Иное, «материалистическое», объяснение — специализация игрушки, подобная специализации деятельности в индустриальном мире. И эта тенденция существует, но не как порождение современности, а как традиция: просто движение происходит в ином, чем прежде, направлении, — если раньше специализация предполагала, что есть игрушки для мальчиков и игрушки для девочек, есть резные богородские и есть резные шварцвальдские, то сегодня ее определяет спрос на рынке. Производитель стремится занять свой, удобный и выгодный, сектор рынка, свою экономическую нишу, и удерживаться в ней «до последнего». И мы видим огромные мягкие игрушки, которые детям не интересны — с ними нельзя играть, разве что сидеть на них, но зато интересны взрослым — как часть интерьера и возможность выразить родительскую заботу неординарным декоративным предметом мебели.

Вероятно, объяснять особо причины коммерциализации «субкультуры детства» уже не имеет смысла, настолько очевидно она обусловлена экономическими факторами, однако важно видеть, какие она порождает следствия.
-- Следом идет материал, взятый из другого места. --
Lemma decode_loop_survives (kw : Stream.Kwargs) (data : list (Dict Blob)) :
  (forall sample key value state,
      In sample data ->
      Stream.find_audio sample = Some (key, value) ->
      match fst (salient_excerpts value (Stream.duration kw) state
                   (Stream.loudness_cutoff kw) (Stream.num_excerpts kw)
                   (Stream.max_excerpts kw)) with
      | Py.Ok _ => True
      | Py.Raise e => Stream.recovers e = true
      end) ->
  (forall signals, exists out, Stream.postprocess kw signals = Py.Ok out) ->
  forall state w,
    snd (fst (fst (Stream.decode_loop kw data state w))) = None.
Proof.
  intros Hdec Hpost. induction data as [|sample data IH]; intros state w.
  - reflexivity.
  - assert (IH' : forall state w,
               snd (fst (fst (Stream.decode_loop kw data state w))) = None).
    { apply IH. intros s k v st Hs. apply Hdec. now right. }
    simpl. destruct (Stream.find_audio sample) as [[key value]|] eqn:Ef;
      [|apply IH'].
    specialize (Hdec sample key value state (or_introl eq_refl) Ef).
    destruct (salient_excerpts value _ state _ _ _) as [[signals|e] st'].
    + destruct (Hpost signals) as [out ->].
      specialize (IH' st' w).
      destruct (Stream.decode_loop kw data st' w) as [[[o1 e1] st1] w1].
      exact IH'.
    + simpl in Hdec. rewrite Hdec. apply IH'.
Qed.

End StreamSurvives.

(** When every audio entry of the stream either decodes or fails with a
    failure the streaming decode recognizes, and the downmix, resample and
    pad step does not raise, the stream is read to its end: no exception
    ends it, however many entries were skipped. *)
Theorem decode_audiosignal_survives `{B : Backend}
    (kw : Stream.Kwargs) (data : list (Dict Blob))
    (state : RandomState) (w : World)
    (Hoffset : Stream.offset kw = VNone)
    (Hdecode : forall sample key value state,
        In sample data ->
        Stream.find_audio sample = Some (key, value) ->
        match fst (salient_excerpts value (Stream.duration kw) state
                     (Stream.loudness_cutoff kw) (Stream.num_excerpts kw)
                     (Stream.max_excerpts kw)) with
        | Py.Ok _ => True
        | Py.Raise e => Stream.recovers e = true
        end)
    (Hpost : forall signals,
        exists out, Stream.postprocess kw signals = Py.Ok out) :
  snd (fst (fst (Stream.decode_audiosignal kw data state w))) = None.
Proof.
  unfold Stream.decode_audiosignal. rewrite Hoffset.
  now apply decode_loop_survives.
Qed.

Lemma toy_stream_postprocess_returns (signals : list AudioSignal) :
  exists out,
    @Stream.postprocess Toy.backend Toy.stream_kwargs signals = Py.Ok out.
Proof.
  unfold Stream.postprocess. simpl.
  destruct signals as [|s rest]; simpl; [eauto|].
  unfold signal_duration.
  assert (H : sample_rate (Toy.relabel (Toy.keep_first s) 3) = 3).
  { unfold Toy.relabel.
    destruct (sample_rate (Toy.keep_first s) =? 3) eqn:E;
      [now apply Z.eqb_eq in E | reflexivity]. }
  rewrite H. simpl. eauto.
Qed.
Серийные игрушки создают условия для того специфического типа игр, которые можно обозначить как «конкурентные игры обладания».
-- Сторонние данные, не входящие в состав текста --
(** [match_here p s]: the literal pattern [p] matches at the start of [s],
    ignoring case; the unmatched rest of [s] is returned. *)
Fixpoint match_here (p s : string) : option string :=
  match p with
  | EmptyString => Some s
  | String a p' =>
      match s with
      | EmptyString => None
      | String b s' => if eqb_ci a b then match_here p' s' else None
      end
  end.

(** [s.replace(/p/i, '')] for a literal pattern [p]: the leftmost match,
    wherever it is, is deleted; without a match [s] is returned. *)
Fixpoint remove_first_ci (p s : string) : string :=
  match match_here p s with
  | Some rest => rest
  | None =>
      match s with
      | EmptyString => EmptyString
      | String c s' => String c (remove_first_ci p s')
      end
  end.

(** [s.split(sep)] for a one-character separator: never the empty list. *)
Fixpoint split (sep : ascii) (s : string) : list string :=
  match s with
  | EmptyString => [EmptyString]
  | String c s' =>
      if Ascii.eqb c sep then EmptyString :: split sep s'
      else match split sep s' with
           | [] => [String c EmptyString]
           | w :: ws => String c w :: ws
           end
  end.

(** [l.join(sep)]. *)
Fixpoint join (sep : string) (l : list string) : string :=
  match l with
  | [] => EmptyString
  | [w] => w
  | w :: ws => w +:+ sep +:+ join sep ws
  end.

(** [s.substring(0, n)]. *)
Definition substring_to (n : nat) (s : string) : string :=
  String.substring 0 n s.

(** [`${n}`] for a counter. *)
Definition number_to_string (n : N) : string :=
  NilZero.string_of_uint (N.to_uint n).

(** [`${x}`] for a binding that destructuring may have left undefined. *)
Definition show (x : option string) : string :=
  match x with
  | Some s => s
  | None => "undefined"
  end.

(** [x || d] on strings: the empty string and [undefined] are falsy. *)
Definition or_else (x : option string) (d : string) : string :=
  match x with
  | Some EmptyString | None => d
  | Some s => s
  end.

End JS.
Одна из попыток тематизировать явление игры принадлежит Р. Кайюа, который «детализирует предложенную Й. Хейзингой дихотомию «состязание — представление», выделяя четыре типа игры: игра головокружения, игра подражания, игра состязания, игра случая». На вопрос: «Кто играет?» в первом случае ответ — «скоморох Божий», во втором — актер и роль, в третьем — соперники состязания, в четвертом — азартный игрок и Случай, или в переделе — марионетка и Рок». Игра первого типа не локализована сценой, стадионом или кругом рулетки, в отличие от остальных, — в ней человек выявляет возможную полноту экзистенции, реализует сокровенную ипостась «человека возможного». В такой игре изменяется структура сознания — переориентация на истинную свободу, — без всяких эмпирических оснований для такого события в неизменном мире. Игра возникает в неготовом месте и времени, когда «человек возможный» парадоксальным образом оказывается и жертвой, и свободной сущностью.
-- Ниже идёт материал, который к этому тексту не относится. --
(** * Sales Analysis Dashboard ([app2.py]): loader, metrics and report engine

    A shallow embedding of the computational core of [app2.py]: the file
    loader with its column check (lines 82-112), the two filtered views
    (lines 143-147), the vendor mapping (lines 149-158), the key metrics
    (lines 160-215) and the financial report (lines 217-270).

    Conventions.
    - pandas numbers are binary floating point; here a number is an exact
      rational ([Q]) and a missing or unparseable cell ([NaN], [NaT]) is
      [None].  Sums skip missing cells, as [Series.sum] does.
    - A text formatted from a rational ([Py.fmt2]) is the text of the exact
      value: it is the text the script shows wherever the floating-point
      computation is exact (Scenario A is checked on binary64 below), and
      statements over arbitrary amounts are made on values, up to [==].
    - Chart rendering, theming, the clock ([Generated On]) and the
      [Date Range] line of the report (line 220) are not embedded in
      [analyse]: [Rendered] stands for lines 102-270 without line 220, whose
      [min()] over a date column mixing dates and missing values depends on
      the pandas version.  The optional columns [Code] and
      [Running Balance], which no figure reads, are not fields of a [Row].
    - [read_files] and [run] take each upload as the frame [read_csv] made of
      it; [load_uploads] and [run_uploads] further down also cover an upload
      [read_csv] raises on.
    - [Py.strip_is_empty] knows the ASCII blanks; [vid_str] on a float column
      is exact for ids below 2^53.
    - The script is one pass from top to bottom; its result is an [Outcome]. *)

From Stdlib Require Import PrimFloat.
From Stdlib Require Import List String Ascii Bool ZArith QArith Qabs Lia.
From Stdlib Require Import DecimalString Sorting.Sorted Permutation.
Import ListNotations.

Set Warnings "-inexact-float".

Local Open Scope string_scope.
Local Open Scope Z_scope.
Local Open Scope list_scope.

(** ** Python primitives *)

Module Py.

(** [sep.join(l)] *)
Fixpoint join (sep : string) (l : list string) : string :=
  match l with
  | [] => EmptyString
  | x :: rest =>
      match rest with
      | [] => x
      | _ :: _ => (x ++ sep ++ join sep rest)%string
      end
  end.

(** [str(n)] for a Python or numpy integer. *)
Definition str_int (z : Z) : string := NilZero.string_of_int (Z.to_int z).

(** [c.isspace()] for an ASCII character. *)
Definition isspace (c : ascii) : bool :=
  let n := Z.of_nat (nat_of_ascii c) in
  ((9 <=? n) && (n <=? 13)) || ((28 <=? n) && (n <=? 32)).

(** [not s.strip()]: the text is empty once surrounding blanks are removed. *)
Fixpoint strip_is_empty (s : string) : bool :=
  match s with
  | EmptyString => true
  | String c rest => isspace c && strip_is_empty rest
  end.

(** Rounding of an exact rational to the nearest integer, ties to even. *)
Definition round_half_even (q : Q) : Z :=
  let n := Qnum q in
  let d := Zpos (Qden q) in
  let fl := n / d in
  match (2 * (n mod d) ?= d) with
  | Lt => fl
  | Gt => fl + 1
  | Eq => if Z.even fl then fl else fl + 1
  end.

Definition two_digits (n : Z) : string :=
  if n <? 10 then ("0" ++ str_int n)%string else str_int n.

(** [f"{x:.2f}"] for a number [x]. *)
Definition fmt2 (x : Q) : string :=
  let c := Z.abs (round_half_even (x * 100)%Q) in
  let sign := if Qnum x <? 0 then "-" else EmptyString in
  let units := str_int (c / 100) in
  let cents := two_digits (c mod 100) in
  (sign ++ units ++ "." ++ cents)%string.

(** A number that may be [nan] (only [Series.mean] of an empty series
    produces one in this program). *)
Inductive number : Type :=
| Num (q : Q)
| NaN.

Definition fmt2_number (x : number) : string :=
  match x with
  | Num q => fmt2 q
  | NaN => "nan"
  end.

End Py.

(** ** Data model *)

(** A parsed [Date] cell: calendar day (proleptic ordinal) and time of day. *)
Record Timestamp : Type := mkTimestamp {
  ts_day : Z;
  ts_seconds : Z
}.

(** One record after the cleaning step (lines 103-107).  [Vid] cells are
    integer tokens; a missing or unparseable cell is [None]. *)
Record Row : Type := mkRow {
  Date : option Timestamp;
  Amount : option Q;
  Commission : option Q;
  Vat : option Q;
  Vid : option Z;
  Channel_Type : option string
}.

(** [df['Date_only'] = df['Date'].dt.date] *)
Definition Date_only (r : Row) : option Z := option_map ts_day (Date r).

Definition DataFrame : Type := list Row.

(** What [pd.read_csv(file, sep='\t', skiprows=1, header=0)] hands back for an
    upload: the header names and the records.  Cleaning works cell by cell, so
    the records are carried in their cleaned form from the start. *)
Record UploadedFile : Type := mkFile {
  file_name : string;
  file_columns : list string;
  file_rows : DataFrame
}.

(** dtype of the [Vid] column after [pd.to_numeric]: integers stay [int64]
    unless some cell is missing, which forces [float64]. *)
Inductive dtype : Type := int64 | float64.

Definition is_some {A : Type} (o : option A) : bool :=
  match o with Some _ => true | None => false end.

Definition vid_dtype (df : DataFrame) : dtype :=
  if forallb (fun r => is_some (Vid r)) df then int64 else float64.

(** [str(v)] / [astype(str)] of a [Vid] value under the column's dtype. *)
Definition vid_str (dt : dtype) (v : option Z) : string :=
  match v with
  | None => "nan"
  | Some z =>
      match dt with
      | int64 => Py.str_int z
      | float64 => (Py.str_int z ++ ".0")%string
      end
  end.

(** ** Loader (lines 84-100) *)

Definition expected_columns : list string :=
  ["Date"; "Amount"; "Commission"; "Vat"; "Vid"; "Channel Type"].

(** [all(col in df_temp.columns for col in expected_columns)] *)
Definition has_expected_columns (f : UploadedFile) : bool :=
  forallb (fun col => existsb (String.eqb col) (file_columns f)) expected_columns.

Definition schema_error (f : UploadedFile) : string :=
  ("File " ++ file_name f ++ " does not have the expected columns: "
     ++ Py.join ", " expected_columns)%string.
Отечественные этологи (А. Данфельд, А. Ирецкий, 1994) предложили этологическую телеономную типологию игры, в которой в зависимости от функционального значения игры для популяции выделяются:

  1. имитационные игры, предназначенные для освоения уже «отработанных» предшествующими поколениями механизмов поведения;
  2. конкурентные — игры, в которых происходит освоение ролей социальной иерархии;
    [71]
  3. креативные (поисковые) игры, которые предназначаются для генерации, проверки и закрепления ранее не существовавших, новых для популяции схем и способов поведения. Это игры индивидуального приобретения опыта, который может впоследствии оказаться полезным не только для одной особи, но и для популяции в целом.
    Эти три базисных типа игр существуют и у животных, и у человека. Но вид Homo Sapiens, кроме того, выработал
  4. тип азартных игр, в которых полезный результат для популяции заключается в «сбросе психического напряжения», в условном удовлетворении потребности в игре у отдельных человеческих особей без рискованного влияния на индивидуальный или коллективный опыт.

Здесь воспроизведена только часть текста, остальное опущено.